In this example we’ll use six-sided dice, but you could change num_sides to simulate other kinds of dice. With six-sided dice, we divide by 7, and we start our primes with the fifth prime, 11.

num_sides = 6
modulus = num_sides + 1
# Find the index of the smallest prime bigger than num_sides
index = 1
while prime(index) <= modulus:
index += 1

We’re going to take a million samples and count how many times we see 1, 2, …, 6. We’ll keep track of our results in an array of length 7, wasting a little bit of space since the 0th slot will always be 0. (Because the remainder when dividing a prime by a smaller number is always positive.)

# Number of samples
N = 1000000
observed_primes = [0]*modulus
observed_random = [0]*modulus

Next we “roll” our dice two ways, using prime remainders and using a pseudorandom number generator.

for i in range(index, N+index):
m = prime(i) % modulus
observed_primes[m] += 1
m = int(ceil(random()*num_sides))
observed_random[m] += 1

The chi-square goodness of fit test depends on the observed number of events in each cell and the expected number. We expect 1/6th of the rolls to land in cell 1, 2, …, 6 for both the primes and the random numbers. But in a general application of the chi-square test, you could have a different expected number of observations in each cell.
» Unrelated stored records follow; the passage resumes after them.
Lemma push_int_spec start fuel : forall val n st,
  0 <= val < 2 ^ (8 * Z.of_nat (S fuel)) -> valid start st ->
  let d := if val =? 0 then [0] else base256 (S fuel) val in
  if zlen d <=? wp st - start then push_int start (S fuel) val n st = Done (Some (n + zlen d), prepend st d)
  else exists st', push_int start (S fuel) val n st = Done (None, st') /\ untouched start st st'.
Proof.
  induction fuel as [|fuel IH]; intros val n st Hn Hv d; pose proof Hv as (V1 & V2 & V3); rewrite push_int_step.
  - assert (d = [val mod 2 ^ 8]) as ->.
    { unfold d. split_if; [by subst|]. cbn [base256]. by rewrite (proj2 (Z.eqb_neq val 0)) by done. }
    rewrite zlen_singleton. destruct (wp st - start <? 1) eqn:E; bool_to_prop.
    + rewrite (proj2 (Z.leb_gt _ _)) by lia. exists st. split; [done|by apply untouched_refl].
    + rewrite (proj2 (Z.leb_le _ _)) by lia. rewrite push_prepend, bind_Done by (rewrite zlen_singleton; lia).
      by rewrite Z.div_small by lia.
  - rewrite pow256_S in Hn. set (b := val mod 2 ^ 8). set (v := val / 2 ^ 8).
    assert (d = (if v =? 0 then [] else base256 (S fuel) v) ++ [b]) as Ed.
    { unfold d. destruct (val =? 0) eqn:E0; bool_to_prop; [subst val; by unfold v|].
      change (base256 (S (S fuel)) val) with (if val =? 0 then [] else base256 (S fuel) v ++ [b]).
      rewrite (proj2 (Z.eqb_neq val 0)) by done. split_if; [|done]. cbn [base256].
      by rewrite (proj2 (Z.eqb_eq v 0)) by done. }
    clearbody d. subst d. rewrite zlen_app, zlen_singleton. set (h := if v =? 0 then [] else _).
    pose proof (zlen_nonneg h). destruct (wp st - start <? 1) eqn:E; bool_to_prop.
    { rewrite (proj2 (Z.leb_gt _ _)) by lia. exists st. split; [done|by apply untouched_refl]. }
    assert (zlen [b] <= wp st - start) as Hb by (rewrite zlen_singleton; lia).
    rewrite push_prepend, bind_Done by (rewrite zlen_singleton; lia).
    assert (0 <= v < 2 ^ (8 * Z.of_nat (S fuel))) as Rv by (unfold v; Z.div_mod_to_equations; lia).
    destruct (0 <? v) eqn:Ev; bool_to_prop.
    + specialize (IH v (n + 1) (prepend st [b]) Rv (prepend_valid _ _ _ Hv Hb)). cbv zeta in IH.
      unfold h in *. rewrite (proj2 (Z.eqb_neq v 0)) in * by lia. cbn [prepend wp] in IH. rewrite zlen_singleton in IH.
      destruct (zlen (base256 (S fuel) v) <=? wp st - 1 - start) eqn:E2; bool_to_prop.
      * rewrite (proj2 (Z.leb_le _ _)) by lia.
        rewrite IH, prepend_prepend by (rewrite zlen_singleton; lia). do 3 f_equal. lia.
      * rewrite (proj2 (Z.leb_gt _ _)) by lia. destruct IH as (st' & K & U). exists st'. split; [exact K|].
        eapply untouched_trans; [done|by apply prepend_untouched|exact U].
    + assert (v = 0) as Hv0 by lia. unfold h. rewrite (proj2 (Z.eqb_eq v 0)) by done. change (zlen []) with 0.
      rewrite (proj2 (Z.leb_le _ _)) by lia. done.
Qed.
expected = [N/num_sides for i in range(1, modulus)]

The chi-square test statistic sums (O – E)^{2}/E over all cells, where O stands for “observed” and E stands for “expected.”

def chisq_stat(O, E):
return sum( [(o - e)**2/e for (o, e) in zip(O, E)] )
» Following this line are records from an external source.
Lemma bind_push X i x n m m1 {B} (f : () -> prog B) (Q : B -> mem -> Prop) :
  fits m X n -> 0 <= i < n -> frame (inside X i) m m1 ->
  (forall m2, frame (inside X (i + 1)) m m2 -> mpi m2 X (i + 1) = mpi m1 X i + base i * u64 x ->
     runs (f tt) m2 Q) ->
  runs (set X i x ≫= f) m1 Q.
Proof.
  intros Ft Hi F H. eapply runs_bind.
  - eapply (runs_push X i x n m m1 (fun _ m2 => frame (inside X (i + 1)) m m2 /\
      mpi m2 X (i + 1) = mpi m1 X i + base i * u64 x)); auto.
  - intros [] m2 [F2 E2]. auto.
Qed.

Lemma bind_memset m p n {B} (f : () -> prog B) (Q : B -> mem -> Prop) :
  wf m -> fits m p n ->
  (forall m', frame (inside p n) m m' -> mpi m' p n = 0 -> runs (f tt) m' Q) ->
  runs (memset p 0 (u64 (n * ciL)) ≫= f) m Q.
Proof.
  intros W F H. eapply (runs_bind _ _ _ (fun _ m' => frame (inside p n) m m' /\ mpi m' p n = 0)).
  - apply runs_memset; auto.
  - intros [] m' []. auto.
Qed.

Lemma bind_memcpy m d s n {B} (f : () -> prog B) (Q : B -> mem -> Prop) :
  wf m -> fits m d n -> fits m s n -> apart d n s n ->
  (forall m', frame (inside d n) m m' -> mpi m' d n = mpi m s n -> runs (f tt) m' Q) ->
  runs (memcpy d s (u64 (n * ciL)) ≫= f) m Q.
Proof.
  intros W Fd Fs Ha H. eapply (runs_bind _ _ _ (fun _ m' => frame (inside d n) m m' /\ mpi m' d n = mpi m s n)).
  - apply runs_memcpy; auto.
  - intros [] m' []. auto.
Qed.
Finally, we compute the chi-square statistic for both methods.

Note that we chop off the first element of the observed and expected lists to get rid of the 0th element that we didn’t use.

When I ran this I got 0.01865 for the prime method and 5.0243 for the random method. Your results for the prime method should be the same, though you might have a different result for the random method.

Now, how do we interpret these results? Since we have six possible outcomes, our test statistics has a chi-square distribution with five degrees of freedom. It’s one less than the number of possibilities because the total counts have to sum to N; if you know how many times 1, 2, 3, 4, and 5 came up, you can calculate how many times 6 came up.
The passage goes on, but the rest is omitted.